After antibody labeling, cells were transferred to HBSS supplemented with 1% (v/v) heat-inactivated fetal bovine serum (Hyclone, Logan, UT) and placed in custom cell observation chambers. We found that 1% fetal bovine serum prevented glass activation of neutrophils by the coverslip floors of observation chambers, but allowed a small degree of adhesion that prevented cells from rolling during measurements. Observation chambers were placed on the stage of an inverted Zeiss Axiovert 200 m with a 1.45 NA 100× objective (Zeiss, Thornwood, NY). All preparation steps and measurements were done at room temperature. Before photobleaching, a cell equator was brought into focus using epi-illumination. Epi-illumination utilized a 100 W mercury arc lamp attenuated 75% with a neutral density filter. Cells were photobleached using a 5 mW laser beam from a solid state Coherent Sapphire 488 Laser (Coherent, Santa Clara, CA) reshaped by a cylindrical lens so that a rectangular band ∼2.5 μm × 10 μm was focused at the objective focal plane. A motorized mirror was used to switch between epi-illumination and laser light paths, which were both directed into the epi-illumination optical path of the microscope. Photobleaching duration was typically 2 s. Interlaced fluorescence and DIC time-lapse images were collected before and after the photobleaching burst using a Cooke Sensicam EM (Romulus, MI). Photobleaching recovery was followed over different timescales depending on the rate of recovery (varying from Δt = 1 s to Δt = 10 s for a minimum of 10 frames after photobleaching). The total fluorescence from each image was compared to subsequent frames, and any inadvertent photobleaching resulting from observation of the cells was corrected for by a linear interpolation. In practice, the signal decreased by much less than 10% over an image set. Small cell movements were corrected for by registering the center of the photobleach band in digitized fluorescence profiles (see Analysis). Any cells seen rolling, rotating, or activating in the DIC images were discarded. All microscope control, image acquisition, and processing were performed with custom MATLAB (The MathWorks, Natick, MA) algorithms.
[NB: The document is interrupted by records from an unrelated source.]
(* ===== verification/Generator.v ===== *)
(** * generator.go: the desired objects of one Package

    The passes in their order, the HBONE pass over their result, and the final
    loop that stamps every object and sets its kind. *)

From S2P Require Import Prelude GoStrings Json K8s ApiTypes External Names ShorthandKeys Metadata.
From S2P Require Import ShorthandValues NetpolCommon Definitions NetpolDefaults NetpolShorthand Netpols.
From S2P Require Import Istio RouteDecode IngressConfig Routes Authz.
Local Open Scope string_scope.
Local Open Scope list_scope.

Definition Warnings (pkg : Package) : list string :=
  match Spec_NetworkPolicies (pkg_Spec pkg) with
  | Some np =>
      match NP_DefaultsAsHooks np with
      | Some h =>
          match Hooks_Enabled h with
          | Some true => ["networkPolicies.defaultsAsHooks is ignored: the operator only reconciles persistent policies and does not manage Helm hooks"]
          | _ => []
          end
      | None => []
      end
  | None => []
  end.

(** What [%T] prints for an object: its package and type name. *)
Definition goType (t : ObjectType) : string :=
  match t with
  | TNetworkPolicy => "*v1.NetworkPolicy"
  | TPeerAuthentication => "*v1.PeerAuthentication"
  | TAuthorizationPolicy => "*v1.AuthorizationPolicy"
  | TVirtualService => "*v1.VirtualService"
  | TServiceEntry => "*v1.ServiceEntry"
  | TSidecar => "*v1.Sidecar"
  end.

Definition Scheme := ObjectType → outcome (list GroupVersionKind).

Definition setGVK (scheme : Scheme) (obj : Object) : outcome Object :=
  gvks ← wrap ("gvk for " +:+ goType (type_of (o_Body obj))) (scheme (type_of (o_Body obj)));
  match gvks with
  | [] => Err (Errorf ("no GVK for " +:+ goType (type_of (o_Body obj))))
  | gvk :: _ => Ok (set_GVK gvk obj)
  end.

Section Generator.
Context `{Ext}.

(** The passes, in the order their objects are appended. *)
Definition generatePasses (pkg : Package) (inp : Input) (inbound : list resolvedInbound) : outcome (list Object) :=
  let spec := pkg_Spec pkg in
  istio ← match Spec_Istio spec with
          | Some i => if Istio_Enabled i then wrap "istio" (generateIstio pkg i) else Ok []
          | None => Ok []
          end;
  netpols ← match Spec_NetworkPolicies spec with
            | Some np =>
                if NP_Enabled np then
                  let env := {| kubeAPIPorts := in_KubeAPIPorts inp; sharedEgress := in_SharedEgressDefinitions inp;
                                sharedIngress := in_SharedIngressDefinitions inp;
                                sharedErr := in_SharedDefinitionsError inp |} in
                  wrap "networkPolicies" (generateNetworkPolicies pkg np (Spec_Istio spec) env)
                else Ok []
            | None => Ok []
            end;
  routes ← match Spec_Routes spec with
           | Some _ => wrap "routes" (generateRoutes pkg (Spec_Routes spec) inbound)
           | None => Ok []
           end;
  let defaults := generateDefaultAuthzPolicies pkg (Spec_Istio spec) (Spec_NetworkPolicies spec) in
  shorthand ← match Spec_NetworkPolicies spec with
              | Some np => wrap "authorizationPolicies"
                             (generateAuthzFromIngressShorthand pkg (Some np) (Spec_Istio spec))
              | None => Ok []
              end;
  let routeAPs := match Spec_Routes spec with
                  | Some _ => generateAuthzFromRoutes pkg (Spec_Routes spec) (Spec_Istio spec) inbound
                  | None => []
                  end in
  customAPs ← wrap "authorizationPolicies" (generateCustomAuthzPolicies (Spec_Istio spec));
  Ok (istio ++ netpols ++ routes ++ defaults ++ shorthand ++ routeAPs ++ customAPs).

Definition hbonePass (pkg : Package) (out : list Object) : list Object :=
  if hboneEnabled (Spec_NetworkPolicies (pkg_Spec pkg)) (Spec_Istio (pkg_Spec pkg)) then injectHBonePorts out else out.

Definition Generate (inp : Input) : outcome (list Object) :=
  match in_Package inp with
  | None => Err (Errorf "generator: Package is nil")
  | Some pkg =>
      match in_Scheme inp with
      | None => Err (Errorf "generator: Scheme is nil")
      | Some scheme =>
          inbound ← resolveInboundRoutes inp;
          out ← generatePasses pkg inp inbound;
          traverse (λ o, setGVK scheme (stampMetadata pkg o)) (hbonePass pkg out)
      end
  end.

(** ** Lemmas *)

Lemma setGVK_Ok scheme o o' :
  setGVK scheme o = Ok o' ↔
  ∃ gvk gvks, scheme (type_of (o_Body o)) = Ok (gvk :: gvks) ∧ o' = set_GVK gvk o.
Proof.
  unfold setGVK. rewrite bind_Ok. setoid_rewrite wrap_Ok. split.
  - intros ([|gvk gvks] & Hs & Ho); [done|]. injection Ho as <-. eauto.
  - intros (gvk & gvks & Hs & ->). by eexists.
Qed.

Lemma setGVK_returns scheme o : (∀ t, returns (scheme t)) → returns (setGVK scheme o).
Proof.
  intros Hs. unfold setGVK. apply bind_returns; [by apply wrap_returns|]. by intros [].
Qed.

Lemma hbonePass_Forall (P : Object → Prop) pkg out :
  (∀ o, P o → P (injectHBone o)) → Forall P out → Forall P (hbonePass pkg out).
Proof.
  intros HP Hout. unfold hbonePass. destruct (hboneEnabled _ _); [|done].
  apply Forall_fmap. eapply Forall_impl; [done|]. apply HP.
Qed.

Lemma injectHBone_unplaced o : unplaced o → unplaced (injectHBone o).
Proof. unfold unplaced. by destruct (injectHBone_frame o) as (_ & -> & _). Qed.

(** Every pass leaves the namespace to the stamp. *)
Lemma generatePasses_unplaced pkg inp inbound out : generatePasses pkg inp inbound = Ok out → Forall unplaced out.
Proof.
  unfold generatePasses. cbv zeta. intros (is_ & His & Hout)%bind_Ok.
  apply bind_Ok in Hout as (nps & Hnps & Hout). apply bind_Ok in Hout as (rts & Hrts & Hout).
  apply bind_Ok in Hout as (sh & Hsh & Hout). apply bind_Ok in Hout as (cs & Hcs%wrap_Ok & [= <-]).
  rewrite !Forall_app. split_and!.
  - destruct (Spec_Istio _) as [i|]; [destruct (Istio_Enabled i)|]; try (injection His as <-; constructor).
    apply wrap_Ok, generateIstio_objects in His. eapply Forall_impl; [done|]. by intros o [? _].
  - destruct (Spec_NetworkPolicies _) as [np|]; [destruct (NP_Enabled np)|]; try (injection Hnps as <-; constructor).
    apply wrap_Ok, generateNetworkPolicies_objects in Hnps. eapply Forall_impl; [done|]. by intros o [? _].
  - destruct (Spec_Routes _) as [rs|] eqn:E; [|injection Hrts as <-; constructor].
    apply wrap_Ok, generateRoutes_objects in Hrts. eapply Forall_impl; [done|]. by intros o [? _].
  - eapply Forall_impl; [apply generateDefaultAuthzPolicies_objects|]. by intros o [? _].
  - destruct (Spec_NetworkPolicies _) as [np|]; [|injection Hsh as <-; constructor].
    apply wrap_Ok, generateAuthzFromIngressShorthand_authz in Hsh. eapply Forall_impl; [done|]. by intros o [[? _] _].
  - destruct (Spec_Routes _); [|constructor].
    eapply Forall_impl; [apply generateAuthzFromRoutes_objects|]. by intros o [? _].
  - apply generateCustomAuthzPolicies_objects in Hcs. eapply Forall_impl; [done|]. by intros o [? _].
Qed.

Lemma generatePasses_returns `{!ExtReturns} pkg inp inbound :
  (∀ np, Spec_NetworkPolicies (pkg_Spec pkg) = Some np → ranges_bounded np) → returns (generatePasses pkg inp inbound).
Proof.
  intros Hb. unfold generatePasses. cbv zeta. apply bind_returns.
  { destruct (Spec_Istio _) as [i|]; [destruct (Istio_Enabled i)|]; try done. apply wrap_returns, generateIstio_returns. }
  intros ? _. apply bind_returns.
  { destruct (Spec_NetworkPolicies _) as [np|]; [destruct (NP_Enabled np)|]; try done.
    apply wrap_returns, generateNetworkPolicies_returns. }
  intros ? _. apply bind_returns.
  { destruct (Spec_Routes _); [|done]. apply wrap_returns, generateRoutes_returns. }
  intros ? _. apply bind_returns.
  { destruct (Spec_NetworkPolicies _) as [np|]; [|done]. apply wrap_returns, generateAuthzFromIngressShorthand_returns.
    intros n [= <-]. by apply Hb. }
  intros ? _. apply bind_returns; [|done]. apply wrap_returns, generateCustomAuthzPolicies_returns.
Qed.

(** A successful run, taken apart. *)
Lemma Generate_Ok inp out :
  Generate inp = Ok out ↔
  ∃ pkg scheme inbound objs,
    in_Package inp = Some pkg ∧ in_Scheme inp = Some scheme ∧ resolveInboundRoutes inp = Ok inbound ∧
    generatePasses pkg inp inbound = Ok objs ∧
    Forall2 (λ o o', setGVK scheme (stampMetadata pkg o) = Ok o') (hbonePass pkg objs) out.
Proof.
  unfold Generate. split.
  - intros Hg. destruct (in_Package inp) as [pkg|]; [|done]. destruct (in_Scheme inp) as [scheme|]; [|done].
    apply bind_Ok in Hg as (inbound & Hin & Hg). apply bind_Ok in Hg as (objs & Hobjs & Hg%traverse_Ok).
    by exists pkg, scheme, inbound, objs.
  - intros (pkg & scheme & inbound & objs & -> & -> & Hin & Hobjs & Hg). rewrite Hin. simpl. rewrite Hobjs. simpl.
    by apply traverse_Ok.
Qed.

(** Each object of the result is the stamped form of one object of the passes,
    in the same place. *)
Definition finished (pkg : Package) (scheme : Scheme) (o o' : Object) : Prop :=
  type_of (o_Body o') = type_of (o_Body o) ∧ o_Name o' = o_Name o ∧
  (unplaced o → emits_for pkg o') ∧
  (∃ gvk gvks, scheme (type_of (o_Body o')) = Ok (gvk :: gvks) ∧ o_GVK o' = gvk) ∧
  (o_Body (injectHBone o) = o_Body o → o_Body o' = o_Body o).

Lemma finish_object pkg scheme (b : bool) o o' :
  setGVK scheme (stampMetadata pkg (if b then injectHBone o else o)) = Ok o' → finished pkg scheme o o'.
Proof.
  intros (gvk & gvks & Hs & ->)%setGVK_Ok. set (i := if b then injectHBone o else o) in *.
  destruct (stampMetadata_frame pkg i) as (Hn & _ & Hb & _).
  assert (type_of (o_Body i) = type_of (o_Body o) ∧ o_Name i = o_Name o ∧ o_Namespace i = o_Namespace o ∧
    (o_Body (injectHBone o) = o_Body o → o_Body i = o_Body o)) as (Ht & Hin & Hns & Hbody).
  { unfold i. destruct b; [|done]. by destruct (injectHBone_frame o) as (? & ? & _ & ? & _). }
  unfold finished. split_and!.
  - simpl. by rewrite Hb.
  - change (o_Name (set_GVK gvk (stampMetadata pkg i))) with (o_Name (stampMetadata pkg i)). congruence.
  - intros Hu. destruct (stampMetadata_emits pkg i) as [[? ? ?] ?]; [unfold unplaced in Hu; congruence|].
    split; [by split|done].
  - exists gvk, gvks. split; [exact Hs|done].
  - intros E. simpl. rewrite Hb. auto.
Qed.

Lemma Generate_finished inp out :
  Generate inp = Ok out →
  ∃ pkg scheme inbound objs,
    in_Package inp = Some pkg ∧ in_Scheme inp = Some scheme ∧ resolveInboundRoutes inp = Ok inbound ∧
    generatePasses pkg inp inbound = Ok objs ∧ Forall2 (finished pkg scheme) objs out.
Proof.
  intros (pkg & scheme & inbound & objs & Hp & Hs & Hin & Hobjs & Hf)%Generate_Ok.
  exists pkg, scheme, inbound, objs. split_and!; [done..|]. unfold hbonePass in Hf.
  destruct (hboneEnabled _ _).
  - unfold injectHBonePorts in Hf. rewrite Forall2_fmap_l in Hf. eapply Forall2_impl; [exact Hf|].
    intros o o' Ho. by apply (finish_object pkg scheme true).
  - eapply Forall2_impl; [exact Hf|]. intros o o' Ho. by apply (finish_object pkg scheme false).
Qed.

Lemma Generate_emits inp pkg out : in_Package inp = Some pkg → Generate inp = Ok out → Forall (emits_for pkg) out.
Proof.
  intros Hpkg (p & s & inbound & objs & Hp & _ & _ & Hobjs & Hf)%Generate_finished. rewrite Hpkg in Hp. injection Hp as <-.
  pose proof (generatePasses_unplaced _ _ _ _ Hobjs) as Hu. rewrite Forall_forall. intros o' [i Ho']%list_elem_of_lookup.
  destruct (Forall2_lookup_r _ _ _ _ _ Hf Ho') as (o & Ho & _ & _ & He & _). rewrite Forall_lookup in Hu. by apply He, (Hu i).
Qed.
Cell volume reconstruction

Twenty-five epi-fluorescence slices, spaced 500 nm apart, were used to construct a three-dimensional image of L-selectin on the neutrophil surface. Image acquisition was performed in <7 s using a motorized z axis. In MATLAB, an isosurface was used to connect voxels of similar fluorescence intensity in three dimensions. Due to the voxel size of 500 nm tall × 128 nm × 128 nm, there is less information in the vertical direction leading to reconstructive artifact at the top and bottom of the sphere, where the slope of the surface is smallest. However, the reconstruction before and after photobleaching illustrates the clean and rectangular cross section of the band (Fig. 1 A).

FIGURE 1.

Photobleaching a spherical resting neutrophil. (A) Three-dimensional reconstruction of a neutrophil fluorescently labeled for L-selectin before and after photobleaching shows a nearly uniform rectangular bleach cross section in each focal plane. For purposes of analysis, the optical axis is designated as y and the focal plane as x-z. (B) Rotated orientation illustrates the coordinate system for analysis with symmetry about the z axis. φ is the only direction in which fluorescence gradients exist. (C) MC simulations model diffusion of fluorescent “molecules” along φ that step forward or backward during each time step. (D) Width and area of simulation elements in φ is a function of the sine of φ, making it more likely that a molecule will diffuse toward the equator than toward the pole (see text). (E) Postphotobleach image with the coordinate system overlaid in the same orientation as B.

ANALYSIS

Photobleaching experiments and data acquisition

To perform photobleaching recovery experiments on the surface of the resting neturophil, we developed what to our knowledge are new experimental and analytic frameworks suited to the spherical geometry of these cells. Experimentally, we sought to photobleach an equatorial band around the neutrophil. This geometry exploits spherical symmetry so that recovery occurs equally from the two poles along lines of longitude and reduces the mathematical description of recovery to one dimension. We achieved an equatorial bleach band by inserting a cylindrical lens in the laser path to reshape the laser beam into a rectangular band that measures 2.5 um × 10 um at its focus. Three-dimensional surface reconstruction of a photobleached cell confirmed that focusing the laser at the neutrophil's mid plane resulted in an equatorial bleached band of approximately uniform width (Fig. 1 A).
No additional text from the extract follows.